- [PROBLEM STATEMENT]
Could you set down exactly the lines of the data below, starting at the one that holds "Definition spent_nonce (n" and ending at the one that holds "revert k. induction", both included, and only those?

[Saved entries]
____________________

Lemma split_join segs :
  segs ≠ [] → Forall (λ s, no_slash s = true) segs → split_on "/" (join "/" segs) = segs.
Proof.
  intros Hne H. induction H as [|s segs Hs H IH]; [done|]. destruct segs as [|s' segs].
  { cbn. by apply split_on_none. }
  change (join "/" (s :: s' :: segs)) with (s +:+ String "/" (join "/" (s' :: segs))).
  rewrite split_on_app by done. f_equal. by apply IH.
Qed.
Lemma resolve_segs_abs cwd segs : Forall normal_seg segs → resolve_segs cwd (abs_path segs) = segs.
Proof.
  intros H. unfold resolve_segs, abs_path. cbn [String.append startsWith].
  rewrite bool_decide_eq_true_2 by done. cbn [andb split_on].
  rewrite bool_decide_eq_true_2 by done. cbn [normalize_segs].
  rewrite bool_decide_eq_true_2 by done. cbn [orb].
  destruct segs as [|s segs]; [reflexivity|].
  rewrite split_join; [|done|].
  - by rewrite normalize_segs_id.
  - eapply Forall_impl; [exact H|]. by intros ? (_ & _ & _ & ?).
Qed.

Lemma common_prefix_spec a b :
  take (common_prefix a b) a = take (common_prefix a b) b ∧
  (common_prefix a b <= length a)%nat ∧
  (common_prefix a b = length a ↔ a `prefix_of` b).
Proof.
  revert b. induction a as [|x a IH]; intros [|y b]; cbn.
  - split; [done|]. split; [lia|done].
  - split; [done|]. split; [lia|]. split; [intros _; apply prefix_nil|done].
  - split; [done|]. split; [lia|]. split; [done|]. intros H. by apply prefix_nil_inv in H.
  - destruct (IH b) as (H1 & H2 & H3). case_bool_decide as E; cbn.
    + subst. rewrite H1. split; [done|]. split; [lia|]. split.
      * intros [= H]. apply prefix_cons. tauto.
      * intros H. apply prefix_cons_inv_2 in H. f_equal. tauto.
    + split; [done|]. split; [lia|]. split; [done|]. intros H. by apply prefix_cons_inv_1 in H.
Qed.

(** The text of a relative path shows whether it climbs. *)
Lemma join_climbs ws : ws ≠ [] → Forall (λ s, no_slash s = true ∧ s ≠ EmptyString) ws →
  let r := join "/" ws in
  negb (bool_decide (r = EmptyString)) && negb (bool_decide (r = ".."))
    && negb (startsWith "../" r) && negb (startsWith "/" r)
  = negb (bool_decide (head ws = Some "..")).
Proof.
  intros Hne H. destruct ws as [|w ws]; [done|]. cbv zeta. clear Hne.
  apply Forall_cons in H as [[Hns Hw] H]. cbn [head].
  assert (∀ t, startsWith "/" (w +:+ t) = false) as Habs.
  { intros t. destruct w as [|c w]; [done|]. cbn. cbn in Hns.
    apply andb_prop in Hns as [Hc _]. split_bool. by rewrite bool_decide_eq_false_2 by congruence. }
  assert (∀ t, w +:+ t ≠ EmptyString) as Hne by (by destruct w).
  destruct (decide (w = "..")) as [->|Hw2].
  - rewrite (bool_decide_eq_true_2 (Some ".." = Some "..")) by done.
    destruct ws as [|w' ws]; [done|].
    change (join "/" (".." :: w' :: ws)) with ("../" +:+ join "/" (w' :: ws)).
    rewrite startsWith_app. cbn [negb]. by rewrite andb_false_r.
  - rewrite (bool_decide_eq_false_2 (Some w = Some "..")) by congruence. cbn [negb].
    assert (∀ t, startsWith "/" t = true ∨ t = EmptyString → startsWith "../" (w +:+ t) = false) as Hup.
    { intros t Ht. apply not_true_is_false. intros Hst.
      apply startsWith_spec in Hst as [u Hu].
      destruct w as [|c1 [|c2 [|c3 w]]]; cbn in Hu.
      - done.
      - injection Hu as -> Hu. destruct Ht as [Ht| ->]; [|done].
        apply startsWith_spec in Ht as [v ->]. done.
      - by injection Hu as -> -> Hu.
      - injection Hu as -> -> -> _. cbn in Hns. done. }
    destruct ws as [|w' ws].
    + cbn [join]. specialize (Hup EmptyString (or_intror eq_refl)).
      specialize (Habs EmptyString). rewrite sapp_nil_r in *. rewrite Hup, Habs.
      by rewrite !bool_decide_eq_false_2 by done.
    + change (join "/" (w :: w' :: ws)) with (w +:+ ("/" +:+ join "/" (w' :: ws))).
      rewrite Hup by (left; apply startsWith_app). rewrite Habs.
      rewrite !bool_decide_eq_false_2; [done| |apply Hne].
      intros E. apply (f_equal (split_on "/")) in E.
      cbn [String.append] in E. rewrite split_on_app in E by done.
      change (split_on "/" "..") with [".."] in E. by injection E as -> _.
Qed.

____________________

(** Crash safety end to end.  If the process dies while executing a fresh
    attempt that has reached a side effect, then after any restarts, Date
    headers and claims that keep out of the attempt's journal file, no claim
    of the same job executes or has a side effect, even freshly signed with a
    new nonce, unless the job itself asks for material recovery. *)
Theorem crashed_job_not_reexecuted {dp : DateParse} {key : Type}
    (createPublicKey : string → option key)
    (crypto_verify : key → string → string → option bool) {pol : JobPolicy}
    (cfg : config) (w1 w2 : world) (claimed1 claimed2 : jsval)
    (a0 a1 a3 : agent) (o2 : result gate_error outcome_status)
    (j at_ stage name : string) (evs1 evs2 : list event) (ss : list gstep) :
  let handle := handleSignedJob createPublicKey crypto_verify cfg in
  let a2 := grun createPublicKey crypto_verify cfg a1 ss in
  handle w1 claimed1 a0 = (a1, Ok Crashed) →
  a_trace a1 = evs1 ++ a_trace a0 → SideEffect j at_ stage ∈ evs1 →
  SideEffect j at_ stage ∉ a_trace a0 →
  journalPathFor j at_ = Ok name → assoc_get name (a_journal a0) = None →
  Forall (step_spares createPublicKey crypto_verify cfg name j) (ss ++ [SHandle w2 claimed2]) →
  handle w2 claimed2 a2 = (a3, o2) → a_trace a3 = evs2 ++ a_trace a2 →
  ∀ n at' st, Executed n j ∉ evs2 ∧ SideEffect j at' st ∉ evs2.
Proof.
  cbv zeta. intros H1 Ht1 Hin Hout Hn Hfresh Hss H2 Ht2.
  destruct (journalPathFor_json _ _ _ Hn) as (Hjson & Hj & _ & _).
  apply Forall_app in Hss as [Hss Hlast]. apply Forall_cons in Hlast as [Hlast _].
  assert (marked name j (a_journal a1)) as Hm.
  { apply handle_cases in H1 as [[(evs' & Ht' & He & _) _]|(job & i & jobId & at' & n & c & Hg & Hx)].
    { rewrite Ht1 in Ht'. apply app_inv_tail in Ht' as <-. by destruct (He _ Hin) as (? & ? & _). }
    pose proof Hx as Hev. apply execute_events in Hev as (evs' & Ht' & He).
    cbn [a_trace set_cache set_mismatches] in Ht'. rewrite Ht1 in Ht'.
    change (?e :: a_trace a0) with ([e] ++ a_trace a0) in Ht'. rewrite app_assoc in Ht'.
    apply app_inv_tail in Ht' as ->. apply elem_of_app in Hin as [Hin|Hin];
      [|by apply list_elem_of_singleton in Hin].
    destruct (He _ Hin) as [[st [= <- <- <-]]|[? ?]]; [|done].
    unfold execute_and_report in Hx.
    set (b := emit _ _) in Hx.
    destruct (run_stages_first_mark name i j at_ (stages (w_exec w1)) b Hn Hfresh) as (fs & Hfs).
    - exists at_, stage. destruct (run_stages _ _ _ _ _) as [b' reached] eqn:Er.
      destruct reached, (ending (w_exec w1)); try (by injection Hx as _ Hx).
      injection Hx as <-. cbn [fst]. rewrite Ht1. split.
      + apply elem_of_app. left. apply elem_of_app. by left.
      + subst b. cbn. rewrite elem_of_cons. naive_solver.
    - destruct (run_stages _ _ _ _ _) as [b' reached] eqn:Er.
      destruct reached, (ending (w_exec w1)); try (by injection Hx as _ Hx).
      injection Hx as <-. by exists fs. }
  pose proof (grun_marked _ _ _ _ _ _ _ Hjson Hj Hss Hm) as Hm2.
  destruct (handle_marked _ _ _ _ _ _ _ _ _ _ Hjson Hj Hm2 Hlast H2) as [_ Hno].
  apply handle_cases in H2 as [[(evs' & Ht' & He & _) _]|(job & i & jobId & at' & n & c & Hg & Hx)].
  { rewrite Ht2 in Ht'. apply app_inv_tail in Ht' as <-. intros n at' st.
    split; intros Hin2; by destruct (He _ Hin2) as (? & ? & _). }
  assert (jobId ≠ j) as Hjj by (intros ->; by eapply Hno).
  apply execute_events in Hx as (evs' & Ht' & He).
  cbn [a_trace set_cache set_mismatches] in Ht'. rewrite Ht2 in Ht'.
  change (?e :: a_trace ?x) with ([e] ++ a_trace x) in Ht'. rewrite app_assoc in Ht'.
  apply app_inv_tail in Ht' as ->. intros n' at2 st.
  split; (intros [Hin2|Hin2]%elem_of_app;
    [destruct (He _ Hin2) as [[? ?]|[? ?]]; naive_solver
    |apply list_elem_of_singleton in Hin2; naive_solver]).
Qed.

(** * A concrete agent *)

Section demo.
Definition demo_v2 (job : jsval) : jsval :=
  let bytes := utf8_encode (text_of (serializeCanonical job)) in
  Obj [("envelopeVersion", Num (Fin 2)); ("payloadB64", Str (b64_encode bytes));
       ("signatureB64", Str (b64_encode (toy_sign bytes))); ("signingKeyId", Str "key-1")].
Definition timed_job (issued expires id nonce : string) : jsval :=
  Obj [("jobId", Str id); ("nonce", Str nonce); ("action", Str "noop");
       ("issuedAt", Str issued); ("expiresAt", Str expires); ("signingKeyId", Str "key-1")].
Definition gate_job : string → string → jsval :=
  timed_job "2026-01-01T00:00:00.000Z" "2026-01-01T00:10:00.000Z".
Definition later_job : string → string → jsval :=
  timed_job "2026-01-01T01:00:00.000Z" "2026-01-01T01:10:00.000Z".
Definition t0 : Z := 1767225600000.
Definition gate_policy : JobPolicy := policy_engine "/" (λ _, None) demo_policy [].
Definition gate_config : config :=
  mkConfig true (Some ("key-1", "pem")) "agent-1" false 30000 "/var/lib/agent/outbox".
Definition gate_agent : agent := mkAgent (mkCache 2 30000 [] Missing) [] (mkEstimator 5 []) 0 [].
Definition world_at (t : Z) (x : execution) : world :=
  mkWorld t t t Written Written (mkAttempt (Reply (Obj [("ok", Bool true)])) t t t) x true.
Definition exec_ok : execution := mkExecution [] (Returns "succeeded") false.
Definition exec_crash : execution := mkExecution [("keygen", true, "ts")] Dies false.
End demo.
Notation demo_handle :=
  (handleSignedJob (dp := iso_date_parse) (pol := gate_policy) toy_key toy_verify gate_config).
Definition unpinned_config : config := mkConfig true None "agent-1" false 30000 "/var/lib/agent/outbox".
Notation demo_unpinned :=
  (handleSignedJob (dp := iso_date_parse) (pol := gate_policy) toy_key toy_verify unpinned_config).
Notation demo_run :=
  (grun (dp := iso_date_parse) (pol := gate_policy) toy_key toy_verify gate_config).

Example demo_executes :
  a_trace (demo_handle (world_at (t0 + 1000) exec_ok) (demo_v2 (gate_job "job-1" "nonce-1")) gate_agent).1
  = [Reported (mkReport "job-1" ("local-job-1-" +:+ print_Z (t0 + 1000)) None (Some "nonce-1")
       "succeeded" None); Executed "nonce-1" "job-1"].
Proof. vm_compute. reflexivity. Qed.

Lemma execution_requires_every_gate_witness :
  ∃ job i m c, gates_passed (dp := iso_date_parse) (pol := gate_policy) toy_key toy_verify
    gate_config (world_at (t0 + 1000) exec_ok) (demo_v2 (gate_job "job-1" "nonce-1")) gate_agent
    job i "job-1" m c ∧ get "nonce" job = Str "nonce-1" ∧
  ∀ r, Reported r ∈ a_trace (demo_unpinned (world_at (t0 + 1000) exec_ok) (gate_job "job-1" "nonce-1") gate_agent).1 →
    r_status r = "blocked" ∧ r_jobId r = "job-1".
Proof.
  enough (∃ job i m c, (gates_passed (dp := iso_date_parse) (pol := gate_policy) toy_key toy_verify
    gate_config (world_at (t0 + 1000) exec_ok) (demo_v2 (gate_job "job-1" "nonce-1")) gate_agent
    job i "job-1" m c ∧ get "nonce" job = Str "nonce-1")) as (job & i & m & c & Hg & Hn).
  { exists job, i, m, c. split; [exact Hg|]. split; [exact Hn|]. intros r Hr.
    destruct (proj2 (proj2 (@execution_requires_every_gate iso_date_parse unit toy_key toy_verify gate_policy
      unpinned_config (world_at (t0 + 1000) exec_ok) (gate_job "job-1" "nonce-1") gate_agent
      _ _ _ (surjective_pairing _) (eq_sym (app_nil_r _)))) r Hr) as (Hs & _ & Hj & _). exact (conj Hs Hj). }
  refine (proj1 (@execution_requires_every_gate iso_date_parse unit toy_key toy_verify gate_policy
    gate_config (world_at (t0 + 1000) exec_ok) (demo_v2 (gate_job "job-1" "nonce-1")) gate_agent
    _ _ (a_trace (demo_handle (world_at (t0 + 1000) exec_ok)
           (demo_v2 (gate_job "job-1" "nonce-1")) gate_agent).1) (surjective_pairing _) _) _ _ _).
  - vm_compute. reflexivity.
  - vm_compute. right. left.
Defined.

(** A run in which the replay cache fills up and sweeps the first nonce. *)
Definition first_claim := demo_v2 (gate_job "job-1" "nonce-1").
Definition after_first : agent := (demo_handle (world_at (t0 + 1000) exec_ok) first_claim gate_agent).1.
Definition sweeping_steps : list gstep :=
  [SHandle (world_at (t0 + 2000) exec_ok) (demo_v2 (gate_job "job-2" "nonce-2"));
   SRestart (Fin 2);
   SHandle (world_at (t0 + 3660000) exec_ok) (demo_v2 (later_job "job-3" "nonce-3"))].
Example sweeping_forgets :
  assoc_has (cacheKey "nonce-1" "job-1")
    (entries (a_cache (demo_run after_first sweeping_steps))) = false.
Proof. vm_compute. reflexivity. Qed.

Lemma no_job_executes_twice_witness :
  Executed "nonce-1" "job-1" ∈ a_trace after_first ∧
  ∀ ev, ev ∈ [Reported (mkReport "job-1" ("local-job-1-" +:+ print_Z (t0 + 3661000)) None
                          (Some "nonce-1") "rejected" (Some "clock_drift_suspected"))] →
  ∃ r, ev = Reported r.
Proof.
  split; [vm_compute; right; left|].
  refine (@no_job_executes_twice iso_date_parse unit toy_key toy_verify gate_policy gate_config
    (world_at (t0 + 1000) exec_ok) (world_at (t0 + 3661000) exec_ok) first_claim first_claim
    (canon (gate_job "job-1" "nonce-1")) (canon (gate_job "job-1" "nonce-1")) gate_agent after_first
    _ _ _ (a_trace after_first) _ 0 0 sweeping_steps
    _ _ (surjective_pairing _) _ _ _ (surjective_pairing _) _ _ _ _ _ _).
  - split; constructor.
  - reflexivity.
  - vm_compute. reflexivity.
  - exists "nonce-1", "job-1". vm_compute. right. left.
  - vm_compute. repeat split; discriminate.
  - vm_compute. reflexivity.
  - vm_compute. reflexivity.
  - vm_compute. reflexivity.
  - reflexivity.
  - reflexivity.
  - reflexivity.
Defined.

____________________

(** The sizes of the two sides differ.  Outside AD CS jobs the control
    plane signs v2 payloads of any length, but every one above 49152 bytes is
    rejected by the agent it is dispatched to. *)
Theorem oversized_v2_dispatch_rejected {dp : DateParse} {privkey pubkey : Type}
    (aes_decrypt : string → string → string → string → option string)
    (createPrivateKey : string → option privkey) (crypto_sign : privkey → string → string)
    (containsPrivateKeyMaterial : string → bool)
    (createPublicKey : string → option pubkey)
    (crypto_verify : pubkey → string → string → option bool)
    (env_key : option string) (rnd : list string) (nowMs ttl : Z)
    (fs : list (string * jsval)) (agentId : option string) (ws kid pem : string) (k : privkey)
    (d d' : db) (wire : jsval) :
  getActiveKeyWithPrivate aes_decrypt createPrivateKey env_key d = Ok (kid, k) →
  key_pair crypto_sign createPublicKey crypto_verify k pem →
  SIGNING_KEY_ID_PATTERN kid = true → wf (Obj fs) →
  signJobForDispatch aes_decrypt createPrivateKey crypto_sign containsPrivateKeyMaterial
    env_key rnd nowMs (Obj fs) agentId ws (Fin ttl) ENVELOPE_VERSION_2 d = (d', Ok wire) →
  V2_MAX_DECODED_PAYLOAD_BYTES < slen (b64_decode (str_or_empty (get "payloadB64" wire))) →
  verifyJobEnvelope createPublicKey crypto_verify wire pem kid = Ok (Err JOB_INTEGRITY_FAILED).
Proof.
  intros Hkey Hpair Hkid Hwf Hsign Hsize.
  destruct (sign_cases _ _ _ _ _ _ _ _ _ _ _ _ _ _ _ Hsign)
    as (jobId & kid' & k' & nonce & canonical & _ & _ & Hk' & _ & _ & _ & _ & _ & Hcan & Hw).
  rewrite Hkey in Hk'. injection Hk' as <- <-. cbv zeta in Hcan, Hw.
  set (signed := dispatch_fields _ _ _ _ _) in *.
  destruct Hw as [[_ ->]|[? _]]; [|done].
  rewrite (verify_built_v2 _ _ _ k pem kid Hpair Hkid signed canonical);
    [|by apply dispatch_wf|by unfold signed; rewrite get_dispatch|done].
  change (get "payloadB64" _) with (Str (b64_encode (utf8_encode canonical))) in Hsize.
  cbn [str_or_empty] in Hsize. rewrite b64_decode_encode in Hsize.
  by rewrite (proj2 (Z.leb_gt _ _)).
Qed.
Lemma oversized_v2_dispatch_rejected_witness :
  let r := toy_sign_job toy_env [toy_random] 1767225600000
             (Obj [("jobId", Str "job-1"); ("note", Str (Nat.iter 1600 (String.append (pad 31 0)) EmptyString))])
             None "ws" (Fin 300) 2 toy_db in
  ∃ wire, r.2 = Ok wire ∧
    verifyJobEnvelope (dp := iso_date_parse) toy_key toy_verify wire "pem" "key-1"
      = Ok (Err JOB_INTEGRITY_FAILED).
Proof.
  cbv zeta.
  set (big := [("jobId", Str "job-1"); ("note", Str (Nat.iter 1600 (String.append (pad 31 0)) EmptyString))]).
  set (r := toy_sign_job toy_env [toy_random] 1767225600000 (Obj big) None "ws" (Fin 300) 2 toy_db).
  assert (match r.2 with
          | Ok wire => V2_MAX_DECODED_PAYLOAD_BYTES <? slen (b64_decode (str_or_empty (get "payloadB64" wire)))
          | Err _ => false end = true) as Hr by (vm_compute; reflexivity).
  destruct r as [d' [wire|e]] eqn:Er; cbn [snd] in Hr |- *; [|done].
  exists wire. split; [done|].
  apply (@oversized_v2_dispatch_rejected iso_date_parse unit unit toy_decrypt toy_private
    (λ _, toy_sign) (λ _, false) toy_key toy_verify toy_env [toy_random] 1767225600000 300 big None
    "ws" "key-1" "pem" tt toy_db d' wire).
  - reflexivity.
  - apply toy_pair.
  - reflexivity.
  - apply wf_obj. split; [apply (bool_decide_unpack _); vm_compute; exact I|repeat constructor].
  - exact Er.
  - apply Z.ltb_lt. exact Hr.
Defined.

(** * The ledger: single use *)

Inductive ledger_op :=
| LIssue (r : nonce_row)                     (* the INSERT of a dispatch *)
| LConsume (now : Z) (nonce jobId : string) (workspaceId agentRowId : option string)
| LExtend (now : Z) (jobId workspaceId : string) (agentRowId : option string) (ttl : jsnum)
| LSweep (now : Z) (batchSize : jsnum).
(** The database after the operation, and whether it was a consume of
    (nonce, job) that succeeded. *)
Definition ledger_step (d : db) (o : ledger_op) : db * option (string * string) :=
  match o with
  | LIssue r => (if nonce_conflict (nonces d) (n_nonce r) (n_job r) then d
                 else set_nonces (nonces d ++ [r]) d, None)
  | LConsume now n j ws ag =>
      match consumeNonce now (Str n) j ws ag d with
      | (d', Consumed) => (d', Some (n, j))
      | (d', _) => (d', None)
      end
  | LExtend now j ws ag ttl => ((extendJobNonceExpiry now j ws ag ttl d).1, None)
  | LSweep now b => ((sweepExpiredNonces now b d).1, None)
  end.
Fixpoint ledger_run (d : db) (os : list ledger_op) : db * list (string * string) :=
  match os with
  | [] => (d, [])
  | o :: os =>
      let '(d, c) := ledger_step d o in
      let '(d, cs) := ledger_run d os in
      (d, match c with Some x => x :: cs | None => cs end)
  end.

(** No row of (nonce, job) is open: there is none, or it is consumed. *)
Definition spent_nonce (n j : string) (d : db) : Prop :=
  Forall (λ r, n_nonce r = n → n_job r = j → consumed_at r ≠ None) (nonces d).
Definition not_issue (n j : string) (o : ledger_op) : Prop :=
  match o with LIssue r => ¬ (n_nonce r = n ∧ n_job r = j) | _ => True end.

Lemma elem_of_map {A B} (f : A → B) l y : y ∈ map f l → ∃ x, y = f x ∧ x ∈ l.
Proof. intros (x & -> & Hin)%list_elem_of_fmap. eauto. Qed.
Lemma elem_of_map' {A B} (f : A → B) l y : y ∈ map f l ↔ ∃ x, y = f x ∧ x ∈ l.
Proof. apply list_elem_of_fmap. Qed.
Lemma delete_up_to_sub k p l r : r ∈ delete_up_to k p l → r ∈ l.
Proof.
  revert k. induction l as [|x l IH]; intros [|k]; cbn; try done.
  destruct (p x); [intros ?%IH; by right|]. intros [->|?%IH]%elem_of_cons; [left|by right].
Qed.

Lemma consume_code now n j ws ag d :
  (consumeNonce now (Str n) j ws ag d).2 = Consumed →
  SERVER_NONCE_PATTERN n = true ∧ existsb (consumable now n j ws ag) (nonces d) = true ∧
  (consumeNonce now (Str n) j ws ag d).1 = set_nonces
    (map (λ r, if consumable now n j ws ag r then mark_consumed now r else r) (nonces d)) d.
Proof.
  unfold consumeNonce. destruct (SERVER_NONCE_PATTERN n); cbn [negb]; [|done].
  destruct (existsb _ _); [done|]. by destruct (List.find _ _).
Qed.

____________________

- [EXERCISE SOLUTION]
Definition spent_nonce (n j : string) (d : db) : Prop :=
  Forall (λ r, n_nonce r = n → n_job r = j → consumed_at r ≠ None) (nonces d).
Definition not_issue (n j : string) (o : ledger_op) : Prop :=
  match o with LIssue r => ¬ (n_nonce r = n ∧ n_job r = j) | _ => True end.

Lemma elem_of_map {A B} (f : A → B) l y : y ∈ map f l → ∃ x, y = f x ∧ x ∈ l.
Proof. intros (x & -> & Hin)%list_elem_of_fmap. eauto. Qed.
Lemma elem_of_map' {A B} (f : A → B) l y : y ∈ map f l ↔ ∃ x, y = f x ∧ x ∈ l.
Proof. apply list_elem_of_fmap. Qed.
Lemma delete_up_to_sub k p l r : r ∈ delete_up_to k p l → r ∈ l.
Proof.
  revert k. induction l as [|x l IH]; intros [|k]; cbn; try done.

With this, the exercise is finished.